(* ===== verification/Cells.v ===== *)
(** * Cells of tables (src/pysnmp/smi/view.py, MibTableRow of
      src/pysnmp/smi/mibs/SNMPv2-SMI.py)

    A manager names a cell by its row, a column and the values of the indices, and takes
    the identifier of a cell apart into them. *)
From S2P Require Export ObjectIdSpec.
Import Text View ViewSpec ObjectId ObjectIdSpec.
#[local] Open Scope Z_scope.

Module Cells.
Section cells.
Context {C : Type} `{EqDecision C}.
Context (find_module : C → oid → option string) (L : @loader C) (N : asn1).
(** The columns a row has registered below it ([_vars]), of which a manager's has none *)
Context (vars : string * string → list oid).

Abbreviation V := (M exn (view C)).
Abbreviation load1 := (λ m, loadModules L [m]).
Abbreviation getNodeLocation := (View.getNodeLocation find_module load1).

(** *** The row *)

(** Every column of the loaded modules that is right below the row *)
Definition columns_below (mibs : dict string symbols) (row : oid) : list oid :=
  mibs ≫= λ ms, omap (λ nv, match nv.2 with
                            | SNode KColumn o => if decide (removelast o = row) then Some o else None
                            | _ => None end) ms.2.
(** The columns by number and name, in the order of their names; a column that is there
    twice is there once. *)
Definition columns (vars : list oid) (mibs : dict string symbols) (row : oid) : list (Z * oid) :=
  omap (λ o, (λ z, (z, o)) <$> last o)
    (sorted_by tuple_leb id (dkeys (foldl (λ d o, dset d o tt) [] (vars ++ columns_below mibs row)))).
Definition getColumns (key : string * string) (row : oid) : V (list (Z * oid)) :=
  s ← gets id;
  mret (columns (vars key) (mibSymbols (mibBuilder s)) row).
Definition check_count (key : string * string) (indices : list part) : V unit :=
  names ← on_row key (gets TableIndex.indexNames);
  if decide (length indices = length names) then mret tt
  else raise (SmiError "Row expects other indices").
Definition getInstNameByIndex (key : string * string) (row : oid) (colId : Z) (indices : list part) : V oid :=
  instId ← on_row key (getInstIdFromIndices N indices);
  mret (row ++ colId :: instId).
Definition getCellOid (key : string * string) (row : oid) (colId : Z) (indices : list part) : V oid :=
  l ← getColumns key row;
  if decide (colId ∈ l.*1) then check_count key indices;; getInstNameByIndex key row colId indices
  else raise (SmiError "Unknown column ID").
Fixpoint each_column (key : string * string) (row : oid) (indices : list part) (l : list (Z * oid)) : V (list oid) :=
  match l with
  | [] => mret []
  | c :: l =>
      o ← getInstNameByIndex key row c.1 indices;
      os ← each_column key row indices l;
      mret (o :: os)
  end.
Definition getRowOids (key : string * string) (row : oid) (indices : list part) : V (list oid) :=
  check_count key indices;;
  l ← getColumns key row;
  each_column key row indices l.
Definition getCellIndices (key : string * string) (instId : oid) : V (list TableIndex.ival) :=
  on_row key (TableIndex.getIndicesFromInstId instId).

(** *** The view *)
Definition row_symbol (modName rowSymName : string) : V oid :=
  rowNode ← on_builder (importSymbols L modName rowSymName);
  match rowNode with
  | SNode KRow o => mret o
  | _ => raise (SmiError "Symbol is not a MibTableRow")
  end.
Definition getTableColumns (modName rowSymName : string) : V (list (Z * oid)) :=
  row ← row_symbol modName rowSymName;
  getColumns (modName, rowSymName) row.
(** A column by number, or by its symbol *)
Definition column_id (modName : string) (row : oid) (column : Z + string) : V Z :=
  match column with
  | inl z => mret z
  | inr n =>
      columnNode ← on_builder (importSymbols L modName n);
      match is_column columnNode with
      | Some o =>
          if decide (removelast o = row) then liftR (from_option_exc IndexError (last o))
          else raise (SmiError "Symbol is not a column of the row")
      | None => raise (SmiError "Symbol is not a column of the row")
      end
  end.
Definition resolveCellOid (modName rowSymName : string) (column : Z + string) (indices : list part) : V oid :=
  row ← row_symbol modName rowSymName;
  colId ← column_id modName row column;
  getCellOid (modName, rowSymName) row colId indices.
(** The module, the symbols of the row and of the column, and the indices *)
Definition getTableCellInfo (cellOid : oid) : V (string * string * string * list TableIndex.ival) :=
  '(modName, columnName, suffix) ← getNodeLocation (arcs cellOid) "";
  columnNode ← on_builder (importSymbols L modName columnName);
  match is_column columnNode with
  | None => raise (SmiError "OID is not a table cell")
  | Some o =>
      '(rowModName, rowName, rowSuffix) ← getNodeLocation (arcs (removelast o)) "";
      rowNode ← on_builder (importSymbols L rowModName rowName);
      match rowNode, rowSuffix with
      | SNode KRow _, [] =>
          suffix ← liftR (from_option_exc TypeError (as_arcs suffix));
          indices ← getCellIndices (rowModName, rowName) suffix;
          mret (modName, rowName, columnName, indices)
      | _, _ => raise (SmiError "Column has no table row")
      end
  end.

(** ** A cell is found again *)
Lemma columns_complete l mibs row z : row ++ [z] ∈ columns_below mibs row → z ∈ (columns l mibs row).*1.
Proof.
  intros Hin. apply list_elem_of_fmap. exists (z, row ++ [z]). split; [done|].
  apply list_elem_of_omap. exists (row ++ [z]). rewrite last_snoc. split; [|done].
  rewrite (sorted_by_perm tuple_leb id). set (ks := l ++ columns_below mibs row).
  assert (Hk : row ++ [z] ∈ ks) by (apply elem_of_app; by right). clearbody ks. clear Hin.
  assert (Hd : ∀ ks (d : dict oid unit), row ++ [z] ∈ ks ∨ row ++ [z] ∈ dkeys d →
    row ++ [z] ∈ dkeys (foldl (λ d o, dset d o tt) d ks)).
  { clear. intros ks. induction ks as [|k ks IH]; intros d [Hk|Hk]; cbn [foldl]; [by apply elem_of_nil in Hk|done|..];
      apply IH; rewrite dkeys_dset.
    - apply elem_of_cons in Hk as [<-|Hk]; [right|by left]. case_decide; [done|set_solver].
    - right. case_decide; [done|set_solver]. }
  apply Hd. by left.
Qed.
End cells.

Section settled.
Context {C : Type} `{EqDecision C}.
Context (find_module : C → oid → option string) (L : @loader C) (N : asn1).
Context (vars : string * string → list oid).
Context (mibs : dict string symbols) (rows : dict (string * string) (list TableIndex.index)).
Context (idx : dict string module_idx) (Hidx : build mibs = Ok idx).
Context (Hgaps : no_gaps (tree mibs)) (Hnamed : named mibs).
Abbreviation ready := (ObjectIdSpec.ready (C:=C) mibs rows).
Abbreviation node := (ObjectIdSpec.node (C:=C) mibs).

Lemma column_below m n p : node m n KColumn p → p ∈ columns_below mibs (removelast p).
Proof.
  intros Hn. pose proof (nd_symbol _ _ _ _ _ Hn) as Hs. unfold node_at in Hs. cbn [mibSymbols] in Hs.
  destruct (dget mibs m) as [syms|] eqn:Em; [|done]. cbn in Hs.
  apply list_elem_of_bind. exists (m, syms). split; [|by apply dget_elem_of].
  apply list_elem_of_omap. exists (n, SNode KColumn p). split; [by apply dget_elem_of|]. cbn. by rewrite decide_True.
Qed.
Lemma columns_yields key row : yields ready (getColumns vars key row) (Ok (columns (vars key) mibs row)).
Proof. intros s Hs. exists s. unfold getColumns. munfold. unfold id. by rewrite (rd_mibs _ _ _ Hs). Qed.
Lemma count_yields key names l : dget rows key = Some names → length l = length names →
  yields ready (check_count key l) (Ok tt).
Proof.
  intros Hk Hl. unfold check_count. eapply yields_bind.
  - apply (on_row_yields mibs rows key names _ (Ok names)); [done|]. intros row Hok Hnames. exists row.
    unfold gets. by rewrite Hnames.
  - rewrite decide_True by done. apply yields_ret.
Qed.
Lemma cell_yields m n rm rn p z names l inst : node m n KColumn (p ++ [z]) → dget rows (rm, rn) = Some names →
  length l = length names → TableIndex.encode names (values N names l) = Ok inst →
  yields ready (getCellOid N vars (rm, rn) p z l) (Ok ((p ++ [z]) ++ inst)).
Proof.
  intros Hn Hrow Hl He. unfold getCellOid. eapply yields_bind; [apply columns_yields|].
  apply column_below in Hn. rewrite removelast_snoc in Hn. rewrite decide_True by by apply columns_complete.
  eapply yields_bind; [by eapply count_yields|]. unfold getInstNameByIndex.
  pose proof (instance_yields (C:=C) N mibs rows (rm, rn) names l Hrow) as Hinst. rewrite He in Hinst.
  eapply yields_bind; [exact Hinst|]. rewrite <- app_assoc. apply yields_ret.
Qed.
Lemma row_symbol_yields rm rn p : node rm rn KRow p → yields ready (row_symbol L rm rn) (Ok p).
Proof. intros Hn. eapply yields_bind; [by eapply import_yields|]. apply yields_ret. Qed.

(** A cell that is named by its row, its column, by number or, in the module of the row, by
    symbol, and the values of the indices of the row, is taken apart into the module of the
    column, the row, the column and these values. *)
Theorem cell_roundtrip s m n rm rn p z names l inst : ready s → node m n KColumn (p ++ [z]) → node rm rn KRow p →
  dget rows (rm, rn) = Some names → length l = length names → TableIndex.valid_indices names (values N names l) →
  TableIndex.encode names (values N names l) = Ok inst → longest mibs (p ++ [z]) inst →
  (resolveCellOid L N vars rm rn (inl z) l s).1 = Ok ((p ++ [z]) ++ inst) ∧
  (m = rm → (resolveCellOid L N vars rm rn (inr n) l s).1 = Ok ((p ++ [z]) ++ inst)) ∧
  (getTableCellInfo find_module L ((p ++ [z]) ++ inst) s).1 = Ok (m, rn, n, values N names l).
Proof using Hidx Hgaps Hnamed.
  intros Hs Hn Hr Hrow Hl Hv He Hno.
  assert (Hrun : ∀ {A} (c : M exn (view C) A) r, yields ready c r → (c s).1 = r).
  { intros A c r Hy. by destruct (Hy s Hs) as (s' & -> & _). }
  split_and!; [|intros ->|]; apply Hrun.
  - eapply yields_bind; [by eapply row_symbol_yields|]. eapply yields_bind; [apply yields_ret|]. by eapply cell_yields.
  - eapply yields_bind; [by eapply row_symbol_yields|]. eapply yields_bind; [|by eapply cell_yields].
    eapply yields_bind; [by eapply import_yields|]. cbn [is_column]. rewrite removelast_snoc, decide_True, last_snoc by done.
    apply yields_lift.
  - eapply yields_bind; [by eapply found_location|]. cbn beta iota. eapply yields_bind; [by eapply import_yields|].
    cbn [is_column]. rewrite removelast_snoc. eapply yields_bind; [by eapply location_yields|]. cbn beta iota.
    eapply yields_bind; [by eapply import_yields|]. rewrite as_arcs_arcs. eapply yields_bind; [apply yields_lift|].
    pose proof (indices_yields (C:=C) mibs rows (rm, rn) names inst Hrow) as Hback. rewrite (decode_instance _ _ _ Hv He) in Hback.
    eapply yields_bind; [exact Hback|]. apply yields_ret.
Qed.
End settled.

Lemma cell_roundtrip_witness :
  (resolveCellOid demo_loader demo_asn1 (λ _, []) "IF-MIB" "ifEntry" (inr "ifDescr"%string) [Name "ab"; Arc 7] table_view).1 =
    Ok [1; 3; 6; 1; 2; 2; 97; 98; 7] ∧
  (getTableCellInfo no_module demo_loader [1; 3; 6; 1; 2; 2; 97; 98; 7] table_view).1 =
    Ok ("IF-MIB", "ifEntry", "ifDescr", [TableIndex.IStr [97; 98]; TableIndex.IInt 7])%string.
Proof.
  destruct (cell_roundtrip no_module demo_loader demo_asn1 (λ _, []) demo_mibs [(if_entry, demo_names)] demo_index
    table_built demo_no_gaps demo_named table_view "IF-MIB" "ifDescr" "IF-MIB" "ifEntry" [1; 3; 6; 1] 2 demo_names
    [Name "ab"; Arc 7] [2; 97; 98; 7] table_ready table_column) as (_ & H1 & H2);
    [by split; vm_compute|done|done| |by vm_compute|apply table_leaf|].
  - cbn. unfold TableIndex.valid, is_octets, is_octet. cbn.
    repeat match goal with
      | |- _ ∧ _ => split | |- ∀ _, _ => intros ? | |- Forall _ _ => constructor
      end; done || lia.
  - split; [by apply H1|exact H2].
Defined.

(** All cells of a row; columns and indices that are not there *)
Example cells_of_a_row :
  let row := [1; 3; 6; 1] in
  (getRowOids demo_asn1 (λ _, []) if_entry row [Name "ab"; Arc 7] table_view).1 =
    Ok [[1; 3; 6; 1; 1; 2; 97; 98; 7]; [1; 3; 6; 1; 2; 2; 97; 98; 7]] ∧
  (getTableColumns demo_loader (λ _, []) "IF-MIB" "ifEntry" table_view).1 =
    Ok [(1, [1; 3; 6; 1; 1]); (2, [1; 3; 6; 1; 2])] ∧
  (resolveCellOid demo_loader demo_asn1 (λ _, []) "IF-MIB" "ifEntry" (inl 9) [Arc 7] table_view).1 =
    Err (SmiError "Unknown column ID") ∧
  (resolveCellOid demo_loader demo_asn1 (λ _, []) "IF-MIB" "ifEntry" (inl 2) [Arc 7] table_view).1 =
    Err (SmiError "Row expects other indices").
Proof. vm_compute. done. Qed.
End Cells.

» **AIM OF THE EXERCISE**:
Only the lines from the beginning of the entries through the line bearing "mibs ≫= λ ms, omap (λ nv, match nv.2 with" should be returned, each exactly as written.

» **ANSWER SECTION**:
(* ===== verification/Cells.v ===== *)
(** * Cells of tables (src/pysnmp/smi/view.py, MibTableRow of
      src/pysnmp/smi/mibs/SNMPv2-SMI.py)

    A manager names a cell by its row, a column and the values of the indices, and takes
    the identifier of a cell apart into them. *)
From S2P Require Export ObjectIdSpec.
Import Text View ViewSpec ObjectId ObjectIdSpec.
#[local] Open Scope Z_scope.

Module Cells.
Section cells.
Context {C : Type} `{EqDecision C}.
Context (find_module : C → oid → option string) (L : @loader C) (N : asn1).
(** The columns a row has registered below it ([_vars]), of which a manager's has none *)
Context (vars : string * string → list oid).

Abbreviation V := (M exn (view C)).
Abbreviation load1 := (λ m, loadModules L [m]).
Abbreviation getNodeLocation := (View.getNodeLocation find_module load1).

(** *** The row *)

(** Every column of the loaded modules that is right below the row *)
Definition columns_below (mibs : dict string symbols) (row : oid) : list oid :=
  mibs ≫= λ ms, omap (λ nv, match nv.2 with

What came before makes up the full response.